With injunction lifted, OPM tells agencies to implement Trump’s workforce executive orders

The Office of Personnel Management on Friday instructed agencies to begin implementing the president's workforce executive orders on official time, collective b...

The Office of Personnel Management has officially told agencies to begin —again — implementing all parts of the president’s workforce executive orders on employee removals, collective bargaining and official time.

The injunction on the president’s workforce executive orders expired Wednesday. The U.S. Court of Appeals subsequently issued a mandate implementing its decision to vacate another decision from a federal district court, which had invalidated nine key provisions of the EOs back in August 2018.

The mandate followed a decision from the appeals court, which last week denied federal employee unions a chance for a rehearing on the merits of the EOs.

“Accordingly, all provisions of these executive orders, including previously enjoined provisions, are in full force and effect and should be implemented consistent with the requirements and guidance contained in the EOs,” OPM Director Dale Cabaniss wrote late Friday afternoon in a new memo to agencies.

OPM’s new guidance contains few other details, but the agency said it does plan to issue further instructions on implementation.

“In the meantime, agencies should immediately review the EOs to ensure that they are fully compliant with all requirements or are taking steps to become compliant with requirements at the soonest feasible opportunity,” Cabaniss wrote.

The Department of Veterans Affairs wasted no time in announcing it would implement the president’s workforce executive orders.

In a statement released earlier Friday afternoon, VA Secretary Robert Wilkie called the decision from the U.S. Court of Appeals a “victory for veterans, taxpayers and VA employees.”

The department, for example, said it plans to limit union use of government office space and other supplies, one of the key provisions in the executive orders.

It specifically cited the Salem VA Medical Center, where union officials occupy 7,500 square feet of space, according to the VA. It named Alma Lee, the president of the American Federation of Government Employees VA Council, in its statement.

“These executive orders will help VA continue to improve by ensuring our employees and resources are focused squarely on serving veterans,” Wilkie said.

The department said it will also continue to reduce official time use by union representatives. It pointed to the 1,048,569 hours union representatives used in fiscal 2016, which cost about $49 million, according to OPM’s latest report on the topic.

The department said that $49 million could be used to employ more than 550 suicide risk management social workers for a year, provide a year of housing to 2,800 homeless veterans or pay for the costs of 355,00 naloxone injection kits, an antidote for opioid overdoses.

VA last fall eliminated official time for Title 38 medical professionals, a decision that AFGE said has already challenged the union’s ability to respond to employee claims and concerns.

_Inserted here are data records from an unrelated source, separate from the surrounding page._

(** * Guiscript: layout, style cascade, scene graph, anchors and interaction

    A shallow embedding of the core of the Guiscript UI engine
    (src/guiscript) and the properties its specification states about it.

    - [Layout]   : VStack._refresh_stack / HStack._refresh_stack (stacks.py)
                   with the scrollbar refresh of scrollbars.py;
    - [Cascade]  : UIStyles.get_style_of_type / apply_style_properties
                   (style.py) and Element.set_element_id;
    - [Scene]    : the element heap of element.py: parents, children, dirty
                   flags, absolute rectangles, anchors, destruction;
    - [Interact] : UIInteract.raycast and UIInteract._logic (interact.py);
    - [Navigation], [Resizers] : the navigation queries and
                   Element.remove_resizers (element.py);
    - [Scroll]   : UIStack.set_scroll (stacks.py);
    - [Common]   : align_text, text_click_idx and text_select_copy
                   (common.py).

    Python integers are [Z]; the results of Python's true division are
    rationals [Q]; [int(...)] is truncation toward zero; objects that are
    shared and mutated live in a heap [gmap nat _] indexed by object
    identity.  What the interpreter and pygame decide in the cascade
    ([int] of a string, the font constructors, the attributes every object
    has) is a parameter of it, [Cascade.Backend], and the properties hold
    for every value of the parameter. *)

From Stdlib Require Import ZArith QArith Lia List Bool Sorted.
From stdpp Require Import base gmap strings list fin_maps.

Set Warnings "-register-all".

Open Scope Z_scope.

(** ** Python helpers shared by the modules *)

(** [int(q)] for a float obtained by dividing two integers. *)
Definition py_int (q : Q) : Z := Z.quot (Qnum q) (Zpos (Qden q)).

(** [a / n] (true division) for integers [a] and [n]. *)
Definition py_truediv (a n : Z) : Q := (inject_Z a / inject_Z n)%Q.

(** [enumerate(l)]. *)
Fixpoint enumerate_from {A} (i : nat) (l : list A) : list (nat * A) :=
  match l with
  | [] => []
  | a :: l' => (i, a) :: enumerate_from (S i) l'
  end.

Definition enumerate {A} (l : list A) : list (nat * A) := enumerate_from 0 l.

(** [pygame.Rect]: integer x, y, w, h.  (pygame keeps them as C ints;
    the fields here are the integers they hold while they fit.) *)
Record Rect := mkRect { rx : Z; ry : Z; rw : Z; rh : Z }.

Definition rect_left (r : Rect) : Z := rx r.
Definition rect_top (r : Rect) : Z := ry r.
Definition rect_right (r : Rect) : Z := rx r + rw r.
Definition rect_bottom (r : Rect) : Z := ry r + rh r.
Definition rect_centerx (r : Rect) : Z := rx r + Z.quot (rw r) 2.
Definition rect_centery (r : Rect) : Z := ry r + Z.quot (rh r) 2.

The union appeared ready to challenge VA’s plans to implement the president’s workforce executive orders.

“The executive orders themselves clearly state that they do not abrogate existing collective bargaining agreements,” AFGE National President J. David Cox said Friday evening in a statement. “The Department of Veterans Affairs notified us today of its intention to implement provisions of the previously enjoined executive orders following completion of its statutory bargaining obligations. Any attempts by agencies to enforce these provisions outside of the collective bargaining process will be met with immediate legal challenge by the union.”

The department is currently engaged in collective bargaining negotiations with AFGE. VA made a series of proposals in May, which, if implemented, would end labor-management working groups for both parties, change current telework policies and eliminate 28 articles of AFGE’s existing collective bargaining agreement.

Legal battles over the president’s workforce EOs have stretched on for more than a year after a group of more than a dozen unions sued the Trump administration over them last June.

The injunction had been in place since last August, when a federal district court invalidated nine key provisions from Trump’s workforce executive orders. That meant agencies, technically, couldn’t set strict limits on union representatives’ use of official time or ban the organizations from using government office space.

Federal employees unions, however, have said they’ve continued to experience direct impacts of the president’s EOs over the past year while legal battles have continued.

The Trump administration appealed the federal district court’s decision last September.

But in July, the appeals court dismissed the lower court’s decision because, as the three judges argued, the lower court lacked jurisdiction in ruling on the case. The appeals court didn’t weigh in on the legal merits of the president’s workforce executive orders, a point that ultimately fueled the unions’ request for a rehearing.

Throughout these legal battles, the government has maintained that federal employee unions should take their complaints with Trump’s workforce executive orders in specific collective bargaining instances to the Federal Labor Relations Authority.

The FLRA still lacks a Senate-confirmed general counsel, the only person with deciding authority to issue decisions on an unfair labor practice complaint.

Federal employee unions like AFGE and the National Treasury Employees Union said earlier this week they vowed to continue to fight the president’s workforce executive orders.

NTEU National President Tony Reardon said the union would use “whatever means available” to push back.